Smart grid concept in the power systems area has attracted new attention to make distribution systems more efficient and save more energy. Volt/VAr control is a commonly performed technique which manages the reactive power and enables utilities to run distribution systems on lower voltage resulting in higher energy savings. Volt/VAr control devices such as On-Load Tap Changer of transformer (OLTC), Voltage Regulator (VR), and Capacitor Bank (CB) are installed in distribution systems for reactive power compensation to achieve power and energy loss reduction, voltage regulation and system capacity release. The scope of these benefits relies on greatly on how they are placed on the system.

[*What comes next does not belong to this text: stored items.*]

(* ===== verification/Walk.v ===== *)
(** * Properties of the SNMP agent ([internal/snmp/agent.go], [oid.go])

    The index answers GETNEXT by binary search; the properties relate it to the order of
    the OIDs' numbers, follow a client's whole walk through [handle], describe a GETBULK
    answer row by row, and state what a SET leaves in the store. *)

From S2P Require Import Prelude GoStrings GoFloat GoValue GoNet Persist Store Path Model Reflect Reflected Hydrate Schema Oid Router Snmp Ops Datatree Edits Agent.

(** ** Binary search *)

Lemma search_spec f n : (∀ i j, i ≤ j → j < n → f i = true → f j = true) → ∀ fuel i j,
  i ≤ j → j ≤ n → j - i < fuel → (∀ x, x < i → f x = false) → (∀ x, j ≤ x → x < n → f x = true) →
  let k := search fuel f i j in
  k ≤ n ∧ (∀ x, x < k → f x = false) ∧ (∀ x, k ≤ x → x < n → f x = true).
Proof.
  intros Hmono. induction fuel as [|fuel IH]; intros i j Hij Hjn Hf Hlo Hhi; [lia|]. cbn [search].
  destruct (Nat.ltb_spec i j) as [Hlt|Hge].
  - pose proof (Nat.Div0.div_le_mono (i + i) (i + j) 2 ltac:(lia)) as H1.
    pose proof (Nat.Div0.div_lt_upper_bound (i + j) 2 j ltac:(lia)) as H2.
    replace (i + i) with (i * 2) in H1 by lia. rewrite Nat.div_mul in H1 by lia.
    destruct (f ((i + j) / 2)) eqn:E; apply IH; try lia; try done.
    + intros x Hx Hxn. by eapply Hmono.
    + intros x Hx. destruct (f x) eqn:Ex; [|done]. rewrite (Hmono x ((i + j) / 2)) in E; [done|lia|lia|done].
  - replace j with i in * by lia. by split_and!.
Qed.

Lemma Search_spec n f : (∀ i j, i ≤ j → j < n → f i = true → f j = true) →
  Search n f ≤ n ∧ (∀ x, x < Search n f → f x = false) ∧ (∀ x, Search n f ≤ x → x < n → f x = true).
Proof. intros H. apply (search_spec f n H); lia. Qed.
Lemma escapeKey_delimiter v c : c = "/"%char ∨ c = "="%char ∨ c = ":"%char → has_byte (escapeKey v) c = false.
Proof.
  intros Hc. assert (∀ a, has_byte (if unreserved a then String a "" else percent a) c = false) as Ha.
  { intros a. destruct Hc as [-> |[-> | ->]]; destruct a as [[] [] [] [] [] [] [] []]; reflexivity. }
  induction v as [|a v IH]; [done|]. cbn [escapeKey]. specialize (Ha a). destruct (unreserved a).
  - change (String a (escapeKey v)) with (String a "" +:+ escapeKey v). by rewrite has_byte_app, Ha, IH.
  - by rewrite has_byte_app, Ha, IH.
Qed.

Lemma cut_app a b c : has_byte a c = false → cut (a +:+ String c b) c = Some (a, b).
Proof.
  intros H. unfold cut. rewrite IndexByte_app by done. cbn [IndexByte]. rewrite Ascii.eqb_refl. cbn [fmap option_fmap option_map].
  rewrite Nat.add_0_r, str_take_app. f_equal. f_equal.
  replace (a +:+ String c b) with ((a +:+ String c "") +:+ b) by (by rewrite str_app_assoc).
  rewrite <- (str_drop_app (a +:+ String c "") b) at 2. f_equal. rewrite str_length_app. simpl. lia.
Qed.

Lemma cut_none a c : has_byte a c = false → cut a c = None.
Proof. unfold cut, has_byte. by destruct (IndexByte a c). Qed.
(* ===== verification/Snapshot.v ===== *)
(** * What a snapshot says about the datastore ([internal/router/hydrate.go])

    [deviceFromValues] assigns the stored paths one after another to a pruned copy of the
    template.  Here: every leaf of the datastore is the value of that leaf in the rebuilt
    device, whatever else the datastore holds.  The entries in question are the [proper]
    ones: predicates on lists and only there, keys in the form they are printed in, a key
    leaf that agrees with the predicate above it, and a value its leaf can hold. *)

From S2P Require Import Prelude GoStrings GoFloat GoValue GoNet Persist Store Path Model Reflect Reflected Hydrate Schema Oid Router.

(** ** Proper paths *)

Definition plain_seg (s : Segment) : bool := bool_decide (seg_Key s = "" ∧ seg_Value s = "").
Definition plain_at (at_field : option Segment) : bool :=
  match at_field with Some s => plain_seg s | None => true end.

(** The predicate [last] of a list whose entries have these fields, on the way to [segs]
    below the entry, where [x] is stored. *)
Definition key_proper (fields : list (fieldTag * gotype)) (last : Segment) (segs : list Segment)
    (x : value) : bool :=
  match keyFieldIndex fields with
  | Some ki =>
      match fields !! ki with
      | Some (_, TLeaf k) =>
          bool_decide (seg_Key last ≠ "" ∧ seg_Key last = keyTagName fields) &&
          bool_decide (setKey k (seg_Value last) ≫= scalarString = Some (seg_Value last)) &&
          match matchField fields segs with
          | Some (i, _) =>
              if Nat.eqb i ki then
                match assignLeaf k x with
                | Ok y => bool_decide (scalarString y = Some (seg_Value last))
                | Err _ => false
                end
              else true
          | None => true
          end
      | _ => false
      end
  | None => false
  end.

Fixpoint proper (t : gotype) (at_field : option Segment) (segs : list Segment) (x : value) : bool :=
  match t with
  | TLeaf k => plain_at at_field && bool_decide (segs = []) && is_ok (assignLeaf k x)
  | TPtr t => plain_at at_field && bool_decide (segs ≠ []) && proper t None segs x
  | TSlice te =>
      match at_field, te with
      | Some last, TStruct fields => key_proper fields last segs x && proper te None segs x
      | _, _ => false
      end
  | TStruct fields =>
      plain_at at_field &&
      match matchField fields segs with
      | Some (i, n) =>
          forallb plain_seg (take (n - 1) segs) &&
          match segs !! (n - 1) with
          | Some last => default false (map (λ f, proper f.2 (Some last) (drop n segs) x) fields !! i)
          | None => false
          end
      | None => false
      end
  end.

(** The leaf a path leads to in a value, without creating anything. *)
Inductive leaf_at : gotype → goval → option Segment → list Segment → LeafKind → value → Prop :=
  | at_leaf k x at_field : leaf_at (TLeaf k) (GLeaf x) at_field [] k x
  | at_ptr t v at_field s segs k x :
      leaf_at t v None (s :: segs) k x → leaf_at (TPtr t) (GPtr (Some v)) at_field (s :: segs) k x
  | at_slice fields ki l last segs i e k x :
      keyFieldIndex fields = Some ki → seg_Key last ≠ "" → seg_Key last = keyTagName fields →
      find_key (TStruct fields) ki (seg_Value last) l = Some (i, e) →
      leaf_at (TStruct fields) e None segs k x →
      leaf_at (TSlice (TStruct fields)) (GSlice l) (Some last) segs k x
  | at_struct fields vs at_field segs i n tag ft fv last k x :
      matchField fields segs = Some (i, n) → fields !! i = Some (tag, ft) → vs !! i = Some fv →
      segs !! (n - 1) = Some last → leaf_at ft fv (Some last) (drop n segs) k x →
      leaf_at (TStruct fields) (GStruct vs) at_field segs k x.

(** ** Lemmas *)

Lemma key_proper_inv fields last segs x : key_proper fields last segs x = true →
  ∃ ki tag k, keyFieldIndex fields = Some ki ∧ fields !! ki = Some (tag, TLeaf k) ∧
    seg_Key last ≠ "" ∧ seg_Key last = keyTagName fields ∧
    (∃ y, setKey k (seg_Value last) = Some y ∧ scalarString y = Some (seg_Value last)) ∧
    (∀ n, matchField fields segs = Some (ki, n) →
       ∃ y, assignLeaf k x = Ok y ∧ scalarString y = Some (seg_Value last)).
Proof.
  unfold key_proper. destruct (keyFieldIndex fields) as [ki|]; [|done].
  destruct (fields !! ki) as [[tag [k| | |]]|] eqn:Hf; try done.
  rewrite !andb_true_iff, !bool_decide_eq_true. intros [[[H1 H2] H3] H4].
  exists ki, tag, k. split_and!; try done.
  - by apply bind_Some in H3.
  - intros n Hn. rewrite Hn, Nat.eqb_refl in H4.
    destruct (assignLeaf k x) as [y|]; [|done]. exists y. split; [done|]. by apply bool_decide_eq_true in H4.
Qed.

Lemma proper_struct_inv fields at_field segs x : proper (TStruct fields) at_field segs x = true →
  ∃ i n tag ft last, matchField fields segs = Some (i, n) ∧ fields !! i = Some (tag, ft) ∧
    segs !! (n - 1) = Some last ∧ forallb plain_seg (take (n - 1) segs) = true ∧
    proper ft (Some last) (drop n segs) x = true.
Proof.
  cbn [proper]. intros [_ H]%andb_true_iff.
  destruct (matchField fields segs) as [[i n]|]; [|done]. apply andb_true_iff in H as [Hp H].
  destruct (segs !! (n - 1)) as [last|] eqn:Hl; [|done]. rewrite list_lookup_fmap in H.
  destruct (fields !! i) as [[tag ft]|] eqn:Hi; [|done]. exists i, n, tag, ft, last. done.
Qed.
(** *** Assignment adds the entries of its path only *)

Lemma assign_entries t : ∀ v a segs x v' names fields l' ki,
  proper t a segs x = true → assignPath t v a segs x = Ok v' →
  list_at t v' names fields l' → keyFieldIndex fields = Some ki →
  ∃ l, list_at t v names fields l ∧ ∀ e', e' ∈ l' →
    (∃ e, e ∈ l ∧ element_key (TStruct fields) e ki = element_key (TStruct fields) e' ki) ∨
    (∃ last, thru a segs names last ∧ element_key (TStruct fields) e' ki = Some (seg_Value last)).
Proof.
  induction t as [k|t IH|t IH|fs IH] using gotype_rect'; intros v a segs x v' names fields l' ki Hp Ha Hl Hki.
  - inversion Hl.
  - inversion Hl.
  - inversion Hl as [fields' l0|]; subst. destruct v as [| |l|]; try done. destruct a as [last|]; [|done].
    rewrite proper_slice in Hp. apply andb_true_iff in Hp as [Hk Hp]. rewrite assignPath_slice in Ha.
    destruct (String.eqb _ ""); [done|].
    destruct (appendOrSelect (TStruct fields) l last) as [[l1 i]|] eqn:Hs; [|done].
    destruct (appendOrSelect_proper _ _ _ _ _ _ _ Hk Hs) as (ki' & e1 & Hki' & Hi & Hf1 & He1 & Hl1).
    assert (ki' = ki) as -> by congruence. cbn [mbind res_bind] in Ha. rewrite Hi in Ha.
    destruct (assignPath (TStruct fields) e1 None segs x) as [u|] eqn:E; [|done].
    cbn [mbind res_bind] in Ha. injection Ha as <-. exists l. split; [constructor|].
    intros e' [j Hj]%list_elem_of_lookup. destruct (decide (j = i)) as [->|Hne].
    + right. exists last. split; [done|]. rewrite list_lookup_insert_eq in Hj by (by eapply lookup_lt_Some).
      injection Hj as <-. by eapply assigned_key.
    + left. exists e'. split; [|done]. rewrite list_lookup_insert_ne in Hj by done.
      destruct Hl1 as [->|(z & -> & ->)]; [by eapply list_elem_of_lookup_2|].
      apply lookup_app_Some in Hj as [Hj|[Hge Hj]]; [by eapply list_elem_of_lookup_2|].
      apply lookup_lt_Some in Hj. simpl in Hj. lia.
  - destruct v as [| | |vs]; try done. rewrite assignPath_struct in Ha.
    destruct (proper_struct_inv _ _ _ _ Hp) as (i & n & tag & ft & last0 & Hm & Hi & Hl0 & _ & Hft).
    destruct segs as [|s segs]; [done|]. rewrite Hm, Hi, Hl0 in Ha.
    destruct (vs !! i) as [fv|] eqn:Hv; [|done].
    destruct (assignPath ft fv _ _ x) as [u|] eqn:E; [|done].
    cbn [mbind res_bind] in Ha. injection Ha as <-.
    inversion Hl as [|fs' vs' i0 tag0 ft0 fv0 p names0 fields0 l0 Hi0 Hp0 Hpne Hv0 Hl1]; subst.
    destruct (decide (i = i0)) as [<-|Hne].
    + assert (tag0 = tag ∧ ft0 = ft) as [-> ->] by (split; congruence).
      rewrite list_lookup_insert_eq in Hv0 by (by eapply lookup_lt_Some). injection Hv0 as <-.
      rewrite Forall_forall in IH.
      destruct (IH _ (list_elem_of_lookup_2 _ _ _ Hi) _ _ _ _ _ _ _ _ _ Hft E Hl1 Hki) as (l & Hl2 & Hkeys).
      exists l. split; [by econstructor|]. intros e' He'.
      destruct (Hkeys e' He') as [?|(last & Hth & Hk)]; [by left|right]. exists last. split; [|done].
      destruct (matchField_ok fs (s :: segs) i n Hm) as (tag1 & t1 & p1 & H1 & Hp1 & Hn & Hlen).
      assert (p1 = p) as -> by congruence.
      assert (length (SplitByte p slash) = n) as Hlp.
      { rewrite <- Hn, length_fmap, length_take. lia. }
      rewrite <- Hlp in *. by eapply thru_app; [apply SplitByte_ne|..].
    + rewrite list_lookup_insert_ne in Hv0 by done. exists l'. split; [by econstructor|]. eauto.
Qed.

(** *** Pruning keeps the entries the datastore mentions *)

Definition joinNames (path : string) (names : list string) : string :=
  match names with [] => path | _ => joinPath path (Join names "/") end.

Lemma joinNames_parts path p parts names : p ≠ "" → parts ≠ [] → Join parts "/" = p →
  joinNames path (parts ++ names) = joinNames (joinPath path p) names.
Proof.
  intros Hp Hne Hj.
  assert (joinNames path (parts ++ names) = joinPath path (Join (parts ++ names) "/")) as ->.
  { unfold joinNames. by destruct parts. }
  destruct names as [|name names]; [by rewrite app_nil_r, Hj|].
  rewrite Join_app, Hj by done. unfold joinNames, joinPath.
  destruct (String.eqb_spec path "") as [->|Hpath].
  - by destruct (String.eqb_spec p "").
  - destruct (String.eqb_spec (path +:+ "/" +:+ p) "") as [[E _]%str_app_eq_nil|]; [done|].
    by rewrite !str_app_assoc.
Qed.

Lemma joinNames_app path p names : p ≠ "" →
  joinNames path (SplitByte p slash ++ names) = joinNames (joinPath path p) names.
Proof. intros Hp. apply joinNames_parts; [done|apply SplitByte_ne|apply (Join_Split p slash)]. Qed.

Lemma prune_struct_field h vs fs path i tag ft fv :
  fs !! i = Some (tag, ft) → vs !! i = Some fv →
  ∃ ws, prune h (GStruct vs) (TStruct fs) path = GStruct ws ∧
  ws !! i = Some (match ft_path tag with Some p => prune h fv ft (joinPath path p) | None => fv end).
Proof.
  cbn [prune]. revert fs i. induction vs as [|v vs IH]; intros [|[tag' ft'] fs] [|i] Hi Hv; simplify_eq/=; eauto.
  destruct (IH _ _ Hi Hv) as (ws & [= Hws] & Hw). rewrite Hws. eauto.
Qed.

Lemma prune_key h fields e path ki tag k :
  fields !! ki = Some (tag, TLeaf k) → has_type e (TStruct fields) = true →
  element_key (TStruct fields) (prune h e (TStruct fields) path) ki = element_key (TStruct fields) e ki.
Proof.
  intros Hk Ht. destruct e as [|[]| |vs]; try done.
  pose proof (proj1 (has_type_struct _ _) Ht) as Hf. destruct (Forall2_lookup_r _ _ _ _ _ Hf Hk) as (kv & Hkv & Hkt).
  destruct (prune_struct_field h vs fields path ki _ _ _ Hk Hkv) as (ws & -> & Hws).
  destruct kv as [x|[]| |]; try done.
  rewrite (element_key_struct _ _ _ _ _ _ Hk Hkv).
  assert (ws !! ki = Some (GLeaf x)) as Hx by (rewrite Hws; by destruct (ft_path tag)).
  by rewrite (element_key_struct _ _ _ _ _ _ Hk Hx).
Qed.

Lemma prune_slice h l te path :
  prune h (GSlice l) (TSlice te) path =
  GSlice ((λ v, prune h v te (match keyPredicateOf te v with
                              | Some predicate => path +:+ "[" +:+ predicate +:+ "]"
                              | None => path
                              end)) <$> filter (λ v, keep_element h te path v = true) l).
Proof.
  cbn [prune]. f_equal. induction l as [|v l IH]; [done|]. rewrite filter_cons.
  destruct (keep_element h te path v) eqn:E; [rewrite decide_True by done|rewrite decide_False by done; exact IH].
  rewrite fmap_cons. by f_equal.
Qed.

Lemma prune_entries h t v path names fields l' : has_type v t = true →
  list_at t (prune h v t path) names fields l' →
  ∀ ki tag k e', keyFieldIndex fields = Some ki → fields !! ki = Some (tag, TLeaf k) → e' ∈ l' →
  ∃ key, element_key (TStruct fields) e' ki = Some key ∧ key ∈ default ∅ (instances h !! joinNames path names).
Proof.
  intros Ht Hl ki tag k e' Hki Hk. remember (prune h v t path) as w eqn:Hw. revert v path Ht Hw.
  induction Hl as [fields l'|fs ws i tag0 ft fv p names fields l' Hi Hp Hpne Hv Hl IH]; intros v path Ht Hw He'.
  - destruct v as [|[]|l|]; try done. rewrite prune_slice in Hw. injection Hw as ->.
    apply list_elem_of_fmap in He' as (e & -> & [Hkeep He]%list_elem_of_filter).
    apply has_type_slice in Ht. rewrite (prune_key _ _ _ _ _ _ _ Hk) by (by eapply Forall_forall in Ht).
    unfold keep_element in Hkeep. cbn [deref_type] in Hkeep. rewrite Hki in Hkeep.
    destruct (element_key _ e ki) as [key|]; [|done]. exists key. split; [done|].
    by apply bool_decide_eq_true in Hkeep.
  - destruct v as [|[]| |vs]; try done.
    pose proof (proj1 (has_type_struct _ _) Ht) as Hf. destruct (Forall2_lookup_r _ _ _ _ _ Hf Hi) as (fv0 & Hfv0 & Hft).
    destruct (prune_struct_field h vs fs path i _ _ _ Hi Hfv0) as (ws' & E & Hws). rewrite E in Hw. injection Hw as ->.
    rewrite Hv, Hp in Hws. injection Hws as ->. rewrite joinNames_app by done. by eapply IH.
Qed.

(** *** The collected instances come from stored paths *)

Lemma add_instances_inv segs : Forall (λ s, seg_Name s ≠ "") segs → ∀ prefix m q key,
  key ∈ default ∅ (add_instances prefix segs m !! q) →
  key ∈ default ∅ (m !! q) ∨
  ∃ n last, 0 < n ∧ segs !! (n - 1) = Some last ∧ seg_Value last = key ∧
    q = joinNames prefix (seg_Name <$> take n segs).
Proof.
  intros Hwf. induction Hwf as [|s segs Hs Hwf IH]; intros prefix m q key; cbn [add_instances]; [by left|].
  set (prefix' := if String.eqb prefix "" then seg_Name s else prefix +:+ "/" +:+ seg_Name s).
  intros [H|(n & last & Hn & Hl & Hv & Hq)]%IH.
  - destruct (String.eqb (seg_Key s) ""); [by left|]. destruct (decide (q = prefix')) as [->|Hne].
    + rewrite lookup_insert_eq in H. cbn [default id] in H. apply elem_of_union in H as [->%elem_of_singleton|H]; [|by left].
      right. exists 1, s. split_and!; [lia|done|done|reflexivity].
    + rewrite lookup_insert_ne in H by done. by left.
  - right. exists (S n), last. split_and!; [lia| |done|].
    + destruct n; [lia|]. simpl in Hl |- *. rewrite Nat.sub_0_r in Hl. by rewrite Hl.
    + rewrite Hq. cbn [take]. rewrite fmap_cons. symmetry.
      apply (joinNames_parts prefix (seg_Name s) [seg_Name s]); done.
Qed.

Lemma collect_instances_inv paths : ∀ m m' q key, collect_instances paths m = Ok m' →
  key ∈ default ∅ (m' !! q) → key ∈ default ∅ (m !! q) ∨
  ∃ p segs n last, p ∈ paths ∧ Parse p = Ok segs ∧ 0 < n ∧ segs !! (n - 1) = Some last ∧ seg_Value last = key ∧
    q = joinNames "" (seg_Name <$> take n segs).
Proof.
  induction paths as [|p paths IH]; intros m m' q key; simpl; [intros [= ->]; by left|].
  destruct (Parse p) as [segs|] eqn:Hparse; [|done]. cbn [mbind res_bind]. intros Hc Hkey.
  destruct (IH _ _ _ _ Hc Hkey) as [H|(p' & segs' & n & last & Hp' & H)].
  - apply add_instances_inv in H as [H|(n & last & Hn & Hl & Hv & Hq)]; [by left| |].
    + right. exists p, segs, n, last. split_and!; [by left|done..].
    + apply Parse_inv in Hparse as [_ [_ Hwf]]. eapply Forall_impl; [exact Hwf|]. by intros s [? _].
  - right. exists p', segs', n, last. split; [by right|done].
Qed.
Definition removeMember (id : Z) (port : string) : ST Manager unit := removeSubtree (memberPrefix id port).

Definition CreateVLAN (vlan : VLAN) : ST Manager unit :=
  _ ← st_wrap "l2: vlan" (st_lift (VLAN_Validate vlan));
  found ← st_try (VLAN_ (vl_ID vlan));
  match found with
  | Ok _ => st_fail [L2ErrVLANExists]
  | Err e =>
      if errors_is e L2ErrVLANNotFound
      then _ ← writeVLAN vlan; st_for (vl_Ports vlan) (writeMember (vl_ID vlan))
      else st_fail e
  end.

Definition ReplaceVLAN (vlan : VLAN) : ST Manager unit :=
  _ ← st_wrap "l2: vlan" (st_lift (VLAN_Validate vlan));
  current ← VLAN_ (vl_ID vlan);
  _ ← st_for (vl_Ports current) (λ member,
        match findMember (vl_Ports vlan) (vp_Port member) with
        | Some _ => mret tt
        | None => removeMember (vl_ID vlan) (vp_Port member)
        end);
  _ ← writeVLAN vlan;
  st_for (vl_Ports vlan) (writeMember (vl_ID vlan)).

Definition DeleteVLAN (id : Z) : ST Manager unit :=
  _ ← VLAN_ id;
  removeSubtree (vlanPrefix id).

Definition Members (id : Z) : ST Manager (list VLANPort) :=
  vlan ← VLAN_ id;
  mret (merge_sort member_le (vl_Ports vlan)).

Definition Member (id : Z) (port : string) : ST Manager VLANPort :=
  vlan ← VLAN_ id;
  match findMember (vl_Ports vlan) port with
  | Some member => mret member
  | None => st_fail [L2ErrMemberNotFound]
  end.

Definition SetMember (id : Z) (member : VLANPort) : ST Manager unit :=
  _ ← st_wrap "l2: vlan" (st_lift (VLANPort_Validate member));
  _ ← VLAN_ id;
  writeMember id member.

Definition RemoveMember (id : Z) (port : string) : ST Manager unit :=
  _ ← Member id port;
  removeMember id port.

Definition PortVLANs (port : string) : ST Manager (list VLAN) :=
  vlans ← VLANs;
  mret (filter (λ v, is_Some (findMember (vl_Ports v) port)) vlans).

Definition Accepts (port : string) (vlanID : Z) : ST Manager bool :=
  found ← st_try (VLAN_ vlanID);
  match found with
  | Ok vlan => mret (bool_decide (is_Some (findMember (vl_Ports vlan) port)))
  | Err e => if errors_is e L2ErrVLANNotFound then mret false else st_fail e
  end.

Definition TagStack (id : Z) (port : string) : ST Manager (Z * Z) :=
  member ← Member id port;
  mret (if vp_Tagged member then vp_PVID member else 0%Z, if vp_QinQ member then vp_OuterVID member else 0%Z).

(** *** The forwarding database *)

Definition MACEntries : ST Manager (list MACEntry) :=
  device ← st_wrap "l2: mac table" snapshot;
  mret (merge_sort mac_le (mt_Entries (dev_MACTable device))).

Definition syncCount : ST Manager unit :=
  entries ← MACEntries;
  st_wrap "l2: mac count" (state "mac-table/current-count" (VUint32 (u32 (Z.of_nat (length entries))))).

Definition writeMAC (entry : MACEntry) : ST Manager unit :=
  _ ← st_for [("vlan-id", VUint16 (me_VLAN entry)); ("port", VUint32 (me_Port entry));
              ("type", VString (me_Type entry)); ("permanent", VBool (me_Permanent entry))]
        (λ field, st_wrap "l2: mac" (set_leaf (macPrefix (me_MAC entry) +:+ "/" +:+ field.1) field.2));
  _ ← st_wrap "l2: mac" (state (macPrefix (me_MAC entry) +:+ "/age") (VUint32 (me_Age entry)));
  syncCount.

Definition removeMAC (mac : string) : ST Manager unit := removeSubtree (macPrefix mac).

(** [learn], with the address canonical. *)
Definition learn (address : string) (vlanID : Z) (port : string) : ST Manager MACEntry :=
  device ← st_wrap "l2: learn" snapshot;
  index ← st_lift (bridgePortOf device port);
  if negb (portAccepts device port vlanID) then st_fail [L2ErrMemberNotFound]
  else
    let table := dev_MACTable device in
    let existing := findMAC (mt_Entries table) address in
    let write :=
      let entry := mkMACEntry address vlanID index MACEntryTypeDynamic 0
                     (match existing with Some e => me_Permanent e | None => false end) in
      _ ← writeMAC entry; mret entry in
    match existing with
    | Some e => if String.eqb (me_Type e) MACEntryTypeStatic then mret e else write
    | None =>
        if (mt_MaxEntries table <=? u32 (Z.of_nat (length (mt_Entries table))))%Z
        then st_fail [L2ErrTableFull] else write
    end.

Definition Learn (mac : string) (vlanID : Z) (port : string) : ST Manager MACEntry :=
  address ← st_lift (normalizeMAC mac);
  learn address vlanID port.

The problem of how to place them on the system such that these benefits are achieved and maximized against the cost associated with their placement is described as the general Volt/VAr devices placement problem. The general Volt/VAr devices placement problem is formulated as an optimization problem to determine the location of these devices, the types and size of them to be installed and the control scheme for them at the buses of radial distribution networks. In this thesis, three hybrid techniques which are fuzzy-genetic, a fuzzy-particle swarm and fuzzy-dragonfly algorithms used for solving the general capacitor placement problem. The first technique has a two-stage methodology for the optimal capacitor placement problem. In the first stage, fuzzy expert system approach is used to find the optimal capacitor locations and in the second stage, the genetic algorithm is used to find their size. Similarly, the second technique has a two-stage methodology. In the first stage, a fuzzy approach is used to find the optimal capacitor locations and in the second stage, the particle swarm optimization algorithm is used to find their size. Similarly, the third technique has a two-stage methodology. In the first stage, a fuzzy approach is used to find the optimal capacitor locations and in the second stage, the dragonfly algorithm is used to calculate their size. These techniques are tested on IEEE bus radial distribution systems level of smart grids as well as data from Saudi Electricity Company using Matlab programming.